Prof. Rafał Gierczyński z NIZP-PZH tłumaczył, że co prawda poziom wyszczepialności w Polsce jest nadal bardzo wysoki, rzędu 95 proc., jednak trend narastania odmów szczepień jest powodem do ogromnego niepokoju. Zwłaszcza tempo, w jakim przyrasta liczba rodziców, którzy od słów przechodzą do decyzji, nie zatrzymując się na wyrażaniu poglądów antyszczepionkowych, ale decydując się na nieszczepienie dziecka, nawet jeśli taki krok obarczony jest sankcjami. Ekspert przywołał badania, jakie Instytut w tym roku przeprowadził wśród lekarzy kwalifikujących dzieci do szczepień. Zwrócił uwagę, że przytłaczająca większość lekarzy to zdecydowani zwolennicy szczepień. Ale ciekawym tropem, który może przynajmniej częściowo tłumaczyć fenomen szybko rosnących odmów szczepień przez – najczęściej – młodych rodziców to rozdźwięk kanałów zdobywania informacji na temat szczepień. Lekarze (wysoka średnia wieku wśród pediatrów!) czerpią ją przede wszystkim z książek i kursów specjalistycznych. Młodzi rodzice to pokolenie Internetu. Być może dochodzi więc do sytuacji, w której obie strony mówią o tym samym, ale zupełnie innymi językami – bez szans na porozumienie. – Lekarze często twierdzą, że rodzice są negatywnie nastawieni do szczepień i to powoduje problemy z zaszczepieniem dziecka. Być może prawdziwym problemem jest właśnie niekompatybilność przekazu – zastanawiał się prof. Gierczyński.
– 26 tysięcy odmów szczepień, wobec setek tysięcy, miliona pacjentów, których co roku szczepimy, nie zagraża bezpieczeństwu zdrowotnemu społeczeństwa. Co więcej, ci nieszczepieni też są w tej chwili bezpieczni. Prawdopodobieństwo, że jeśli pojawi się choroba zakaźna, trafi akurat na nich, jest niewielkie.

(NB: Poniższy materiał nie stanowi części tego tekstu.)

(** C4, amended.  The checkpoint is removed at most once per run, and only
    after the traversal has gone through every category of the current run,
    from the start cursor to the last one: nothing follows the removal but
    the completion mark.  A run that returns after finding categories leaves
    no checkpoint file behind, provided the disk does not refuse the
    removal, whatever it does to the other writes. *)
Theorem checkpoint_removed_at_most_once_after_traversal (w : World) (c : Config) (d : Disk) :
  unlinks (trace (snd (run w c d))) <= 1 /\
  (forall pre post,
      trace (snd (run w c d)) = pre ++ EUnlinkCheckpoint :: post ->
      (forall k, start_category_idx (scraper_of c d) None <= k
                 < length (category_list w (scraper_of c d) (max_categories c)) ->
                 In (LogCategory k) pre) /\
      (post = [] \/ post = [LogCompleted])) /\
  (forall r s',
      run w c d = (Done r, s') ->
      category_list w (scraper_of c d) (max_categories c) <> [] ->
      (forall pre post,
          trace s' = pre ++ EUnlinkCheckpoint :: post ->
          write_fails w (S (length pre)) = false) ->
      checkpoint_file (disk s') = Missing).
Proof.
  pose proof (run_spec w c d) as F.
  destruct (run_closing F) as (body & clear & done & [HT HB HC HD] & HV).
  split; [|split].
  - rewrite HT, !unlinks_app, HB.
    destruct HC as [-> | ->], HD as [-> | ->]; simpl; lia.
  - intros pre post E. rewrite HT in E.
    destruct (@unlink_split body _ _ _ HB E) as (pre' & -> & E').
    assert (P : pre' = [] /\ (post = [] \/ post = [LogCompleted]) /\ clear ++ done <> []).
    { destruct HC as [-> | ->], HD as [-> | ->]; simpl in E';
        destruct pre' as [|x [|y [|z pre']]]; simpl in E';
        repeat match goal with
               | H : _ :: _ = _ :: _ |- _ => inversion H; clear H; subst
               | H : [] = _ :: _ |- _ => discriminate H
               | H : _ :: _ = [] |- _ => discriminate H
               end;
        (split; [reflexivity|]); (split; [auto | discriminate]). }
    destruct P as (-> & P & NE). rewrite app_nil_r. split; [now apply HV | exact P].
  - intros r s' E NE Hdisk.
    destruct (@run_clears w c d r s' E NE) as [M|(pre & T & W)]; [exact M|].
    rewrite (Hdisk pre [LogCompleted] T) in W. discriminate.
Qed.

Lemma checkpoint_removed_at_most_once_after_traversal_witness :
  let w := Fixture.on_disk (Nat.eqb 7) (fun _ => true)
             (Fixture.world (Fixture.site "t2") true None) in
  In (EImageFetch "u1" "data/raw/images/build_00000_one/image_000.jpg")
    (trace (snd (run w Fixture.config Fixture.fresh))) /\
  image_files (disk (snd (run w Fixture.config Fixture.fresh)))
  = ["data/raw/images/build_00001_two/image_000.jpg"] /\
  checkpoint_file (disk (snd (run w Fixture.config Fixture.fresh))) = Missing.
Proof.
  cbv zeta. split; [vm_compute; tauto|]. split; [vm_compute; reflexivity|].
  match goal with
  | |- checkpoint_file (disk (snd (run ?w ?c ?d))) = _ =>
      destruct (@checkpoint_removed_at_most_once_after_traversal w c d) as (_ & _ & H);
      assert (E : exists r, run w c d = (Done r, snd (run w c d)))
        by (eexists; vm_compute; reflexivity)
  end.
  destruct E as (r & E). apply (H r _ E).
  - vm_compute. discriminate.
  - intros pre post T. simpl.
    destruct (length pre) as [|[|[|[|[|[|[|n]]]]]]] eqn:L; try reflexivity.
    exfalso.
    match type of T with
    | trace ?s = _ => assert (N : nth_error (trace s) 6 = Some EUnlinkCheckpoint)
    end.
    { rewrite T, nth_error_app2 by lia. rewrite L. reflexivity. }
    vm_compute in N. discriminate.
Defined.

Dlaczego? Bo są geograficznie rozproszeni – mówił dr Marek Posobkiewicz, Główny Inspektor Sanitarny. – Jednak gdyby zostali zgromadzeni w jednym miejscu, gdyby zamieszkali blisko siebie, pojawienie się w pobliżu ogniska choroby zakaźnej oznaczałoby potężne niebezpieczeństwo. Część z nich prawdopodobnie by nie przeżyła choroby – przypomniał dodając, że w tej chwili osoby niezaszczepione (decyzją rodziców) korzystają z dobrodziejstwa szczepień, bo działa odporność populacyjna. – Jeśli trend przyrostu odmów się utrzyma, za kilka lat ta odporność zbiorowa już nie będzie działać. Przypomnijmy sobie, że jeszcze kilkadziesiąt lat temu na odrę chorowało co roku kilkadziesiąt tysięcy osób, było wiele ciężkich powikłań, niemało zgonów – wyliczał Posobkiewicz, znany z niekonwencjonalnych metod przekonywania do szczepień (ostatnie wcielenie to Don Gisu, na wzór „Ojca Chrzestnego” nakazujący: – Vaccinare!).
Czy istnieje szansa na wypracowanie złotej metody zjednywania rodziców dla idei szczepień? – Wszystkich nie przekonamy. Z jednej strony musimy ze spokojem tłumaczyć rodzicom argumenty za szczepieniami. Z drugiej, jeśli ktoś jawnie kłamie lub po prostu opowiada głupoty na temat szczepień, musimy to nazywać po imieniu – ocenił Marek Posobkiewicz.